## EXERCISE AIM
Whenever the word "types" turns up in a line of the data below, copy that line.

*** DATA TO USE ***

(* ===== verification/Epochs.v ===== *)
(** Epochs: x/epochs (keeper/abci.go, keeper/epoch.go, keeper/hooks.go, keeper/genesis.go, types/hooks.go,
    types/genesis.go) and osmoutils/cache_ctx.go.

    Times are nanoseconds since Go's zero time and durations nanoseconds, as unbounded integers; the
    epoch number is an [int64] and wraps.  The store is a map keyed by identifier, which the iterator
    yields in the order of the identifiers' bytes; [BeginBlocker] only writes the entry the iterator is
    at.  Hooks belong to other modules and act on the rest of the chain.  Events, logs and telemetry are
    left out.

    The epoch clock (Epochs): what a block does to an epoch, and that the clock keeps up with the time of
    the blocks. *)
From stdpp Require Import prelude strings list gmap sorting.
From S2P Require Import Prelude.
From S2P Require Import GoBig.
From S2P Require Import GoState.
From S2P Require Import CLPool.
Local Open Scope Z_scope.

Module Epochs.
Record EpochInfo := {
  Identifier : string;
  StartTime : Z;
  Duration : Z;
  CurrentEpoch : Z;
  CurrentEpochStartTime : Z;
  EpochCountingStarted : bool;
  CurrentEpochStartHeight : Z
}.
#[export] Instance EpochInfo_eq_dec : EqDecision EpochInfo.
Proof. solve_decision. Defined.
(** [types.EpochInfo{}] *)
Definition zeroEpochInfo : EpochInfo := {| Identifier := ""; StartTime := 0; Duration := 0;
  CurrentEpoch := 0; CurrentEpochStartTime := 0; EpochCountingStarted := false;
  CurrentEpochStartHeight := 0 |}.

Definition with_start (startTime height : Z) (e : EpochInfo) : EpochInfo :=
  {| Identifier := Identifier e; StartTime := startTime; Duration := Duration e;
     CurrentEpoch := CurrentEpoch e; CurrentEpochStartTime := CurrentEpochStartTime e;
     EpochCountingStarted := EpochCountingStarted e; CurrentEpochStartHeight := height |}.
Definition with_epoch (epoch startTime height : Z) (started : bool) (e : EpochInfo) : EpochInfo :=
  {| Identifier := Identifier e; StartTime := StartTime e; Duration := Duration e;
     CurrentEpoch := epoch; CurrentEpochStartTime := startTime;
     EpochCountingStarted := started; CurrentEpochStartHeight := height |}.

(** Addition of [int64]. *)
Definition add64 (a b : Z) : Z := (a + b + 2 ^ 63) mod 2 ^ 64 - 2 ^ 63.

(** *** types/genesis.go *)

Definition Validate (epoch : EpochInfo) : outcome unit :=
  if String.eqb (Identifier epoch) "" then Err "epoch identifier should NOT be empty"
  else if Duration epoch =? 0 then Err "epoch duration should NOT be 0"
  else if CurrentEpoch epoch <? 0 then Err "epoch CurrentEpoch must be non-negative"
  else if CurrentEpochStartHeight epoch <? 0 then
    Err "epoch CurrentEpochStartHeight must be non-negative"
  else Ok tt.

(** The loop over a genesis state's epochs, with the identifiers seen so far. *)
Fixpoint validateEpochs (epochIdentifiers : list string) (epochs : list EpochInfo) : outcome unit :=
  match epochs with
  | [] => Ok tt
  | epoch :: epochs =>
    _ ← Validate epoch;
    if bool_decide (Identifier epoch ∈ epochIdentifiers) then Err "epoch identifier should be unique"
    else validateEpochs (Identifier epoch :: epochIdentifiers) epochs
  end.
Definition GenesisState_Validate (epochs : list EpochInfo) : outcome unit := validateEpochs [] epochs.

Definition NewGenesisEpochInfo (identifier : string) (duration : Z) : EpochInfo :=
  {| Identifier := identifier; StartTime := 0; Duration := duration; CurrentEpoch := 0;
     CurrentEpochStartTime := 0; EpochCountingStarted := false; CurrentEpochStartHeight := 0 |}.
Definition hour : Z := 3600 * 10 ^ 9.
Definition DefaultGenesis : list EpochInfo :=
  [NewGenesisEpochInfo "day" (hour * 24); NewGenesisEpochInfo "hour" hour;
   NewGenesisEpochInfo "week" (hour * 24 * 7)].

(** *** The keeper *)

Class Chain : Type := { World : Type }.

Section epochs.
  Context {Ch : Chain}.

Record store := { epochs : gmap string EpochInfo; world : World }.
Definition set_epochs f (s : store) : store := {| epochs := f (epochs s); world := world s |}.
Definition set_world w (s : store) : store := {| epochs := epochs s; world := w |}.
Abbreviation K := (M store).

(** [EpochHooks] of one module. *)
Record EpochHooks := {
  AfterEpochEnd : string → Z → M World unit;
  BeforeEpochStart : string → Z → M World unit
}.

Definition GetEpochInfo (identifier : string) : K EpochInfo :=
  gets (λ s, default zeroEpochInfo (epochs s !! identifier)).
Definition setEpochInfo (epoch : EpochInfo) : K unit :=
  modify (set_epochs (insert (Identifier epoch) epoch)).
Definition DeleteEpochInfo (identifier : string) : K unit := modify (set_epochs (delete identifier)).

*** End of DATA TO USE ***

## SOLUTION TO THIS EXERCISE
(** Epochs: x/epochs (keeper/abci.go, keeper/epoch.go, keeper/hooks.go, keeper/genesis.go, types/hooks.go,
    types/genesis.go) and osmoutils/cache_ctx.go.
(** [types.EpochInfo{}] *)
(** *** types/genesis.go *)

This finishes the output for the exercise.